§ **EXERCISE OBJECTIVE**:
Below are entries. Reproduce exactly the lines between the line holding "(** * FlowGenius" and the line holding "From Stdlib Require Import ZArith NArith", inclusive, and only those.

Segment Start: RECORDS FOR THIS EXERCISE

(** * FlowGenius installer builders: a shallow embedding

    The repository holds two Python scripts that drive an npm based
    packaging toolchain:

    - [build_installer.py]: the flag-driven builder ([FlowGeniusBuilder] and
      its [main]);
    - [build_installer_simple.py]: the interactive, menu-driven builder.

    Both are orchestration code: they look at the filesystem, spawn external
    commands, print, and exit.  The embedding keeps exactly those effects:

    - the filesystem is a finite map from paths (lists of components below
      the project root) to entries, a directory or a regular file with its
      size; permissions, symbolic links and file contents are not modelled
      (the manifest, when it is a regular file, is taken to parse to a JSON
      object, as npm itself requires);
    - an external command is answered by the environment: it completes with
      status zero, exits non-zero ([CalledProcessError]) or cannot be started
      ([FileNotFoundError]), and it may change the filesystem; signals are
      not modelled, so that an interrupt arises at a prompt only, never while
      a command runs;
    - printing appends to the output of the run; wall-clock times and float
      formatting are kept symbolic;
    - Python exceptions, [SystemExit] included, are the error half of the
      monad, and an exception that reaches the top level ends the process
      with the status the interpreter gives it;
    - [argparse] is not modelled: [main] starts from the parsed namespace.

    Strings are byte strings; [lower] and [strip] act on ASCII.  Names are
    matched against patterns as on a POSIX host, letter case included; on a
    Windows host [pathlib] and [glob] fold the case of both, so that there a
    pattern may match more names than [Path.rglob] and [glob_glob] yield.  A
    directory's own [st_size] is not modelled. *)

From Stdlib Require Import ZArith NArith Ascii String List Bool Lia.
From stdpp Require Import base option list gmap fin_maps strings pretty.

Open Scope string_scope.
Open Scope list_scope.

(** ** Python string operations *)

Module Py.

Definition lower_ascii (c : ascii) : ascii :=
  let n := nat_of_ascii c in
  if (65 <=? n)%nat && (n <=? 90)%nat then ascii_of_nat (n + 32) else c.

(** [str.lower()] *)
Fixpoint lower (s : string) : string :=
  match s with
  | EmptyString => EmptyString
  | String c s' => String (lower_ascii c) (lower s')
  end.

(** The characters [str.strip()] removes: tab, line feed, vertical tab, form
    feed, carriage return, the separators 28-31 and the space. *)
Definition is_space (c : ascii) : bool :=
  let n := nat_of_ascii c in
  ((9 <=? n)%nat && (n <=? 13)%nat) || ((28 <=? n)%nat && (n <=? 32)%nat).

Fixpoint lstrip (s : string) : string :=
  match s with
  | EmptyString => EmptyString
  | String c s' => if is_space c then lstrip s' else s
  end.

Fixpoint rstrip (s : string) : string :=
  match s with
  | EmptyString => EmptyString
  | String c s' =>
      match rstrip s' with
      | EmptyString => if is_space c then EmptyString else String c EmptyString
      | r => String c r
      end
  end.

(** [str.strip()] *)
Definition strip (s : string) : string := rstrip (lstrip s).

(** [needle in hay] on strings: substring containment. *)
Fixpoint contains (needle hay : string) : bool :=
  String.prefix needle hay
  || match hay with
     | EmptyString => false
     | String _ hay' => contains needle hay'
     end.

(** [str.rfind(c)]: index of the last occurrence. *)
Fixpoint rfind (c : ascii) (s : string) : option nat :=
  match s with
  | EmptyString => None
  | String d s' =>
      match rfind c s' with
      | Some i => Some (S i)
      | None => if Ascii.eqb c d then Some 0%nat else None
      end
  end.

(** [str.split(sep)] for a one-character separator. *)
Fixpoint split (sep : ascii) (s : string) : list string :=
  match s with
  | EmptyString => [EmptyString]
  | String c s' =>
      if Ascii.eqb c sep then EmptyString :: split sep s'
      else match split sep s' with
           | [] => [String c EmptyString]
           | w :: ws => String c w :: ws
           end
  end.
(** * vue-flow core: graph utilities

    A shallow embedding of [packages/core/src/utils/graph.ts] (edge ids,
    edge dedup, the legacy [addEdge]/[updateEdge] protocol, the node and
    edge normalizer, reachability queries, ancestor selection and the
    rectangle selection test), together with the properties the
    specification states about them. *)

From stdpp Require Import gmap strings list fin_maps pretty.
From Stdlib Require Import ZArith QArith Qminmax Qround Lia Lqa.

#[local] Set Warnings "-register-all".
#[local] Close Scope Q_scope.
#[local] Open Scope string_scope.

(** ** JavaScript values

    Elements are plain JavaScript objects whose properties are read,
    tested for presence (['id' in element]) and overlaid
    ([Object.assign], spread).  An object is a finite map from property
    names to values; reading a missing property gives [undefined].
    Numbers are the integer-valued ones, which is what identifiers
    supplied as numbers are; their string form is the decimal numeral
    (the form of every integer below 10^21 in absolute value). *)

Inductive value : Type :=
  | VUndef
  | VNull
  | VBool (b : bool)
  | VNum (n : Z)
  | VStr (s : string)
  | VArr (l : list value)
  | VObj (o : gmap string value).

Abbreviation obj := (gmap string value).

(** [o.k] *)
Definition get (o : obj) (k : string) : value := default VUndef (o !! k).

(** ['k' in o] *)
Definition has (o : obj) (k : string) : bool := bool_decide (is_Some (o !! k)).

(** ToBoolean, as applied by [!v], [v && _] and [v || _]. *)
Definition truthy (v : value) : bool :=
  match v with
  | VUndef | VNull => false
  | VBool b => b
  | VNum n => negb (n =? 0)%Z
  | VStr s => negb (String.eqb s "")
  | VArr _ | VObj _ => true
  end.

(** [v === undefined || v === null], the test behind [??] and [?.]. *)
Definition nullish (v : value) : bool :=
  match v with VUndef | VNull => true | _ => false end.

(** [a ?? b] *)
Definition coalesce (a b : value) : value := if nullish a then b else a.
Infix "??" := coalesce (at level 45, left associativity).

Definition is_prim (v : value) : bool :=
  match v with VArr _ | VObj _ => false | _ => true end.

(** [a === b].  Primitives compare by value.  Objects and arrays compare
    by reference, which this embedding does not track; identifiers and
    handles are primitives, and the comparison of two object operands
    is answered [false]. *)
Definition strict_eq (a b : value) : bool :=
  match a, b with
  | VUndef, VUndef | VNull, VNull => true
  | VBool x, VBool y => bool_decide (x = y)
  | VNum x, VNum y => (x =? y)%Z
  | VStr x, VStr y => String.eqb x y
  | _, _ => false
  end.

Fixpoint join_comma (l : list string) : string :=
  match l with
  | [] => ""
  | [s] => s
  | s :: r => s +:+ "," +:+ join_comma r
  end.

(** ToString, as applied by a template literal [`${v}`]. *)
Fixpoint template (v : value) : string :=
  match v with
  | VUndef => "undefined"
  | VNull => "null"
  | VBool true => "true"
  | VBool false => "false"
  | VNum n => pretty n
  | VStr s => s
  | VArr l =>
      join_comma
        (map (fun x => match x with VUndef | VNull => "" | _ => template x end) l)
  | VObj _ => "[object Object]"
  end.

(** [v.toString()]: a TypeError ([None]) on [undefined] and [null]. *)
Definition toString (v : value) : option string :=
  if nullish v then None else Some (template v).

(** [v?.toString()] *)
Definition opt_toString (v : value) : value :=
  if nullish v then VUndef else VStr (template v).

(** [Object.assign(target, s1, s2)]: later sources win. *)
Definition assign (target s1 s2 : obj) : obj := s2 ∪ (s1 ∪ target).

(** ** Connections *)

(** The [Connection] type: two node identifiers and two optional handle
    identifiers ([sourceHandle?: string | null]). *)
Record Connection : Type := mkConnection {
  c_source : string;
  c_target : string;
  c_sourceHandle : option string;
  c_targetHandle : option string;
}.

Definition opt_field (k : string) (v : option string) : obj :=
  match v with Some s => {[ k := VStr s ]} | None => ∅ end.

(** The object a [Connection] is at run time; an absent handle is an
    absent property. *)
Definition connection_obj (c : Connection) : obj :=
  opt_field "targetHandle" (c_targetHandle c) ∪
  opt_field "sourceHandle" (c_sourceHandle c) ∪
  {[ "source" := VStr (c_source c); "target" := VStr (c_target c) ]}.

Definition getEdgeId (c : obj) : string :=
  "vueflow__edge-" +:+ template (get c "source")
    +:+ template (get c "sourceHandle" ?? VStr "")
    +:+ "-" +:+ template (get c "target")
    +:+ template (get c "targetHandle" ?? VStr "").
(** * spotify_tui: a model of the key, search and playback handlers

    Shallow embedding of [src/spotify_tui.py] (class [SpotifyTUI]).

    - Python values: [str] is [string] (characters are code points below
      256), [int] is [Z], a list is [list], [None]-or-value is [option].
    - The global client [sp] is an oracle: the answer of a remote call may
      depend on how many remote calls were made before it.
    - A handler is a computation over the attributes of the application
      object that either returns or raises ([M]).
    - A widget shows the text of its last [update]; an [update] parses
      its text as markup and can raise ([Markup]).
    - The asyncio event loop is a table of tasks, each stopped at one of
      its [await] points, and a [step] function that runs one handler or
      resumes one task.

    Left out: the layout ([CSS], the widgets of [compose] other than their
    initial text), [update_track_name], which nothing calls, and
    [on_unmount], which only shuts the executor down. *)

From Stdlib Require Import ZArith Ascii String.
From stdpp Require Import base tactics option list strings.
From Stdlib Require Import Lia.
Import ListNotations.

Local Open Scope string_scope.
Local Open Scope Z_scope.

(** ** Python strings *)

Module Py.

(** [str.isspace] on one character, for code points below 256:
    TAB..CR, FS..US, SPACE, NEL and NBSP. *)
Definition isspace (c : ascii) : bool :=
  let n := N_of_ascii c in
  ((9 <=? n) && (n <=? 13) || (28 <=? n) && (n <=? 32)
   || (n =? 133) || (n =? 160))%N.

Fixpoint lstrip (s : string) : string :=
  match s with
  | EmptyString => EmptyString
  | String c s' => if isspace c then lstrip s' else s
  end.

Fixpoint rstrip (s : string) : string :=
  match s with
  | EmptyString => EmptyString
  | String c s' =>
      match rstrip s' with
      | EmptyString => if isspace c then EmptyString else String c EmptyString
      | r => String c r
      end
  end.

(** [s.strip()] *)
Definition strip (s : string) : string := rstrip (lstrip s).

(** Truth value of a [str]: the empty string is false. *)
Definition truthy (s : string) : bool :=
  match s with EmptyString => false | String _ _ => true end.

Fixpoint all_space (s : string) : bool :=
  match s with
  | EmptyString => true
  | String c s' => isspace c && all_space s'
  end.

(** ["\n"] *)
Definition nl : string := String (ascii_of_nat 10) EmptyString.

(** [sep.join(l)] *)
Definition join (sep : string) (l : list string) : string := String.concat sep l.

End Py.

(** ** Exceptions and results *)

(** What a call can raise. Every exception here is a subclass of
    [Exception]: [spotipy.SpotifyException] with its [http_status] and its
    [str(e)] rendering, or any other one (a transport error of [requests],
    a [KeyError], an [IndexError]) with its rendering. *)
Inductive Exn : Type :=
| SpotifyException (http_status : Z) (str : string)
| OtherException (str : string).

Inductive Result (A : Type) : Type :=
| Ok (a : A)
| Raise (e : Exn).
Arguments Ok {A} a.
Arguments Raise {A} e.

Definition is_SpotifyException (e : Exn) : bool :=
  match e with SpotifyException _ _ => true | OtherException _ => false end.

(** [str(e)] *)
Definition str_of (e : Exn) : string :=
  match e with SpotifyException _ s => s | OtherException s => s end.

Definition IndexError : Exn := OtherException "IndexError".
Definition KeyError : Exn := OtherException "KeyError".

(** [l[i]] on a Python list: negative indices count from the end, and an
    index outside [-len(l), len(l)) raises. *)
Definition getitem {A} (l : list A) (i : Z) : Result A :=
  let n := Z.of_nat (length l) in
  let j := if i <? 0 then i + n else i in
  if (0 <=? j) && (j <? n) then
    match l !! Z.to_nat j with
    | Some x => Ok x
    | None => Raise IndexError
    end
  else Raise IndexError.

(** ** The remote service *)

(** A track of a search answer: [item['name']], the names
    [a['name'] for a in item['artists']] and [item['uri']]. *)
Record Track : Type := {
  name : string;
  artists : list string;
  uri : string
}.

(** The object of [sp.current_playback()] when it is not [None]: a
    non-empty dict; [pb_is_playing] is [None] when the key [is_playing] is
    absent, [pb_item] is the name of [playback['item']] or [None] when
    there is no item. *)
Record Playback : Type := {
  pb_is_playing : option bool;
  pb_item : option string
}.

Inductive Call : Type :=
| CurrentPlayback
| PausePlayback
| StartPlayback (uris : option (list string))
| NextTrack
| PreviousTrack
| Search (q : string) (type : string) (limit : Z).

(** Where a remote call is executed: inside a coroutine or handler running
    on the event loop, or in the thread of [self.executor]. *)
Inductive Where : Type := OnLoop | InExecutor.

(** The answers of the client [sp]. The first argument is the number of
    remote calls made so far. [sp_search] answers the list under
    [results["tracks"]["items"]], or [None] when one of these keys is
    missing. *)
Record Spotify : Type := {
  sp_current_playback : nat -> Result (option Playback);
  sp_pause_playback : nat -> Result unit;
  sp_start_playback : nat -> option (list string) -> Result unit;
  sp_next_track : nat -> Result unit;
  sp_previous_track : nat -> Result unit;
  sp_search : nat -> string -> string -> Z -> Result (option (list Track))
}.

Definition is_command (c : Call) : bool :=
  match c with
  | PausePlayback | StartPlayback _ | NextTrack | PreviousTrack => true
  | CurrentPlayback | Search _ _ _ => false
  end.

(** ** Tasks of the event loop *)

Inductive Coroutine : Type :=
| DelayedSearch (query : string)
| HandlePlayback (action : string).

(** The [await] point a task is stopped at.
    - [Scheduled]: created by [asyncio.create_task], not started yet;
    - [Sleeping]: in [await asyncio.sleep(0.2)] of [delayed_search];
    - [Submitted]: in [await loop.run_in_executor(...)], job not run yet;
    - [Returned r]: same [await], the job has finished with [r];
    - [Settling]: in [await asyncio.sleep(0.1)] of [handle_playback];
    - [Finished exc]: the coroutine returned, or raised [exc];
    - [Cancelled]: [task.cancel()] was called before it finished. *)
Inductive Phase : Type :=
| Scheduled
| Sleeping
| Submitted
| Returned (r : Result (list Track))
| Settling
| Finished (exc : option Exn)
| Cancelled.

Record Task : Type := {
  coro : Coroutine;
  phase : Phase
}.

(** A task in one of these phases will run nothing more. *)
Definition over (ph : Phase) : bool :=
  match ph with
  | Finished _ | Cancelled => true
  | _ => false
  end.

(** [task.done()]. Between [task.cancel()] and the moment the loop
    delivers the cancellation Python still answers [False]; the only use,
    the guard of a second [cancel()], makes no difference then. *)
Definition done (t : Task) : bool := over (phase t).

Segment End: RECORDS FOR THIS EXERCISE
Segment Start: RECORDS FOR THIS EXERCISE

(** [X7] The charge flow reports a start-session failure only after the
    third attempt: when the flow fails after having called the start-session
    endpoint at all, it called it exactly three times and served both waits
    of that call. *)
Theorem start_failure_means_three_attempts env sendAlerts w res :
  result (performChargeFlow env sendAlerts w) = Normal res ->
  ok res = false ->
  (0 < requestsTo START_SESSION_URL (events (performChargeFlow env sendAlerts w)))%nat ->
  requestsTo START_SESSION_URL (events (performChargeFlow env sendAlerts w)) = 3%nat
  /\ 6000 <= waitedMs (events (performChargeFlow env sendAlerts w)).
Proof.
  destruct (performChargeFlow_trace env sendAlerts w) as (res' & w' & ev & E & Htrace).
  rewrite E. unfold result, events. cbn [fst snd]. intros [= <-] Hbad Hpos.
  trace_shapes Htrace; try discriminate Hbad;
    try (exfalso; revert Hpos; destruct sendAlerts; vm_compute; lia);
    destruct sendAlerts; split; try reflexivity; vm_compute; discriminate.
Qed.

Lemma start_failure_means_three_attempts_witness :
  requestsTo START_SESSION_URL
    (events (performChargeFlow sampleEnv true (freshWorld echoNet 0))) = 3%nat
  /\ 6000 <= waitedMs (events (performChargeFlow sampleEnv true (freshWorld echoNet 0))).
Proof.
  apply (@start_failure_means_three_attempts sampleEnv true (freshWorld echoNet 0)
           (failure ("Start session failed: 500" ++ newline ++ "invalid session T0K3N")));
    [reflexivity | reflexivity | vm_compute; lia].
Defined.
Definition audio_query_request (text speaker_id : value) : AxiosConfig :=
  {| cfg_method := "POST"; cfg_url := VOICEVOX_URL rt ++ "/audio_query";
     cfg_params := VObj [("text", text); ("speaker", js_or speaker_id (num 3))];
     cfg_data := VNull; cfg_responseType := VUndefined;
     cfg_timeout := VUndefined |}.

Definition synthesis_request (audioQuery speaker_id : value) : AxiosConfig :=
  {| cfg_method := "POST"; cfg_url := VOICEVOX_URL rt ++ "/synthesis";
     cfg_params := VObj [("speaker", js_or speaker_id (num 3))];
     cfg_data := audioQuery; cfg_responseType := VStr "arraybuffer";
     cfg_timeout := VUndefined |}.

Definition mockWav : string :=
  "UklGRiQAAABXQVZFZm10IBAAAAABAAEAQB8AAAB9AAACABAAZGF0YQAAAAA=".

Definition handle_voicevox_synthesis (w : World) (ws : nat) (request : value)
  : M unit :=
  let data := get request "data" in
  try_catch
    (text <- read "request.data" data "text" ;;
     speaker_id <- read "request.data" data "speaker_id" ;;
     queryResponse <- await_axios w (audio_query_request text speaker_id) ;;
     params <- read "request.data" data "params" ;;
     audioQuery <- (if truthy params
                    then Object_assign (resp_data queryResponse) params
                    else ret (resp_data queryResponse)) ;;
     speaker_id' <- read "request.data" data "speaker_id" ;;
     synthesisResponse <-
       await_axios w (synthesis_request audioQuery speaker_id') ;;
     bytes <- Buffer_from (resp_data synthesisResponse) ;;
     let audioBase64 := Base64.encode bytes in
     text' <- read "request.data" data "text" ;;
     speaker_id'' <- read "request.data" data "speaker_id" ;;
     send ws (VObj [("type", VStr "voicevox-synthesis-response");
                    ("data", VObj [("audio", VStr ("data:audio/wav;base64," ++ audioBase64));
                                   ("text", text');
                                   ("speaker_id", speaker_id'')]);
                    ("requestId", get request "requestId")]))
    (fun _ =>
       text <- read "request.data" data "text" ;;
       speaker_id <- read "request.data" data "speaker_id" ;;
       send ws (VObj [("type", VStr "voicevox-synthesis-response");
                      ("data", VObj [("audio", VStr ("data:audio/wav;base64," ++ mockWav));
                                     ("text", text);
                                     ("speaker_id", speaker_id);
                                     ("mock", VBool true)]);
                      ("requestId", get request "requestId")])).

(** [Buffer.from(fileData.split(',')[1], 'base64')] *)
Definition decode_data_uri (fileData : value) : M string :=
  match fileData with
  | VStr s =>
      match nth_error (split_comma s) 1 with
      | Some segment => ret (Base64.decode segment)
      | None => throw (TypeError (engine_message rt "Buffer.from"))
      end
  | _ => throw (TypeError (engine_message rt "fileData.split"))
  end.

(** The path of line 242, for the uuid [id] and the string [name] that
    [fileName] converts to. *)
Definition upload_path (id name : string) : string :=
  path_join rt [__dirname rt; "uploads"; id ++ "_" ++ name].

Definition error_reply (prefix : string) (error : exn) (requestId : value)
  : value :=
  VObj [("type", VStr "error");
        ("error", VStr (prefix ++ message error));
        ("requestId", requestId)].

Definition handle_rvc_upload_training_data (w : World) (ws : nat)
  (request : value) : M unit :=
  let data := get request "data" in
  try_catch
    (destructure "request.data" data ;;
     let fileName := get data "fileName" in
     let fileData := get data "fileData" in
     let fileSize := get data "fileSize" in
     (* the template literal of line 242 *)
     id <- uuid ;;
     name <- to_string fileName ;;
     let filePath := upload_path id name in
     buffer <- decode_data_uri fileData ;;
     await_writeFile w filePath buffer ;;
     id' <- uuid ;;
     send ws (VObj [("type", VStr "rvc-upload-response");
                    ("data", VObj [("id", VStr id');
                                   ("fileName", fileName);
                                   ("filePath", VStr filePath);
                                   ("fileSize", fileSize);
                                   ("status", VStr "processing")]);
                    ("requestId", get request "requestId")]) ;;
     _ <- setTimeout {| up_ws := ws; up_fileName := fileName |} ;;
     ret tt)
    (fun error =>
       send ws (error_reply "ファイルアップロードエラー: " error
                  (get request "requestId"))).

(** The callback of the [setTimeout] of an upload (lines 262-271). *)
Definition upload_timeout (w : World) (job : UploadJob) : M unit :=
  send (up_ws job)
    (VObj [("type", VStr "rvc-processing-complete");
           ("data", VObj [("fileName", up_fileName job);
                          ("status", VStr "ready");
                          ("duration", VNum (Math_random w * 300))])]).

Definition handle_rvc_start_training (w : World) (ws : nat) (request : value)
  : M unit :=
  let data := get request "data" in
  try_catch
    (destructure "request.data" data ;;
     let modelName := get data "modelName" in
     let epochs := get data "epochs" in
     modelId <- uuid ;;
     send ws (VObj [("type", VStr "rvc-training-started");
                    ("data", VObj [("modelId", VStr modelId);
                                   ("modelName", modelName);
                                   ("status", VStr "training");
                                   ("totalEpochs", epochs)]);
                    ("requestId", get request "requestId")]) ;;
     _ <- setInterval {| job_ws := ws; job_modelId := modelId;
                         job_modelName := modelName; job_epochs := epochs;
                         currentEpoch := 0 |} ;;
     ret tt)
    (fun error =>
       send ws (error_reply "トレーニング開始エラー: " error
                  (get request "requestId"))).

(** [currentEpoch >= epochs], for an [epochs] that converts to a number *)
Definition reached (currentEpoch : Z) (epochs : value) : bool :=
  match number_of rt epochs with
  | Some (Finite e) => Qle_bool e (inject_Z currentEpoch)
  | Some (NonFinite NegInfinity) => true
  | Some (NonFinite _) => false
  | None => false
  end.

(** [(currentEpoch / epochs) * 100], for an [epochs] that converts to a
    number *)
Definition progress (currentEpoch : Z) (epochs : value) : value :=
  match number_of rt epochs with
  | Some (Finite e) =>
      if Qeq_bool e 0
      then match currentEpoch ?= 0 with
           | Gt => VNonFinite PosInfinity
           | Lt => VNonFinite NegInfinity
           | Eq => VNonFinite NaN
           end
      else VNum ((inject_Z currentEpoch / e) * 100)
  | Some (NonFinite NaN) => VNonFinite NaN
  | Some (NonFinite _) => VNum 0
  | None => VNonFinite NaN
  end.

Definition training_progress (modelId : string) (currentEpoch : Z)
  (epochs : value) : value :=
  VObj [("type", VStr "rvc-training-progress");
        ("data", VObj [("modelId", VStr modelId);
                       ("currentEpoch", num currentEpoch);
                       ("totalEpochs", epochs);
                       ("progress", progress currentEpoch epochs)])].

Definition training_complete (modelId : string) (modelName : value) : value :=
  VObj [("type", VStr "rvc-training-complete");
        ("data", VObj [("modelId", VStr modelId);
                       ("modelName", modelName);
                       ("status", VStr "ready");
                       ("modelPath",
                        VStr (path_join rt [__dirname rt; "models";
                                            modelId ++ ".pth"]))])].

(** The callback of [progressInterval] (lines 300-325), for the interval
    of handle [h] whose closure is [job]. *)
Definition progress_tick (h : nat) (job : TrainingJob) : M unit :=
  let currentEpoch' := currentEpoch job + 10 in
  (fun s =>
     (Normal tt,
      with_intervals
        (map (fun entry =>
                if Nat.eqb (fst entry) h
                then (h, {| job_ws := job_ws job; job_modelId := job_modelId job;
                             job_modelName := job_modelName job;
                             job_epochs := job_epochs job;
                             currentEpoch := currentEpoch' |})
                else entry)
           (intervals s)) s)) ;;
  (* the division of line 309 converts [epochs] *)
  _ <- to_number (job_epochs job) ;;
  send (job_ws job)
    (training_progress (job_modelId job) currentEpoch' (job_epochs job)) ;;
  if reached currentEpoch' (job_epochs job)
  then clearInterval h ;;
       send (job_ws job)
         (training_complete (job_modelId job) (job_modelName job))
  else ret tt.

Segment End: RECORDS FOR THIS EXERCISE

§ **FINAL ANSWER**:
(** * FlowGenius installer builders: a shallow embedding

    The repository holds two Python scripts that drive an npm based
    packaging toolchain:

    - [build_installer.py]: the flag-driven builder ([FlowGeniusBuilder] and
      its [main]);
    - [build_installer_simple.py]: the interactive, menu-driven builder.

    Both are orchestration code: they look at the filesystem, spawn external
    commands, print, and exit.  The embedding keeps exactly those effects:

    - the filesystem is a finite map from paths (lists of components below
      the project root) to entries, a directory or a regular file with its
      size; permissions, symbolic links and file contents are not modelled
      (the manifest, when it is a regular file, is taken to parse to a JSON
      object, as npm itself requires);
    - an external command is answered by the environment: it completes with
      status zero, exits non-zero ([CalledProcessError]) or cannot be started
      ([FileNotFoundError]), and it may change the filesystem; signals are
      not modelled, so that an interrupt arises at a prompt only, never while
      a command runs;
    - printing appends to the output of the run; wall-clock times and float
      formatting are kept symbolic;
    - Python exceptions, [SystemExit] included, are the error half of the
      monad, and an exception that reaches the top level ends the process
      with the status the interpreter gives it;
    - [argparse] is not modelled: [main] starts from the parsed namespace.

    Strings are byte strings; [lower] and [strip] act on ASCII.  Names are
    matched against patterns as on a POSIX host, letter case included; on a
    Windows host [pathlib] and [glob] fold the case of both, so that there a
    pattern may match more names than [Path.rglob] and [glob_glob] yield.  A
    directory's own [st_size] is not modelled. *)

From Stdlib Require Import ZArith NArith Ascii String List Bool Lia.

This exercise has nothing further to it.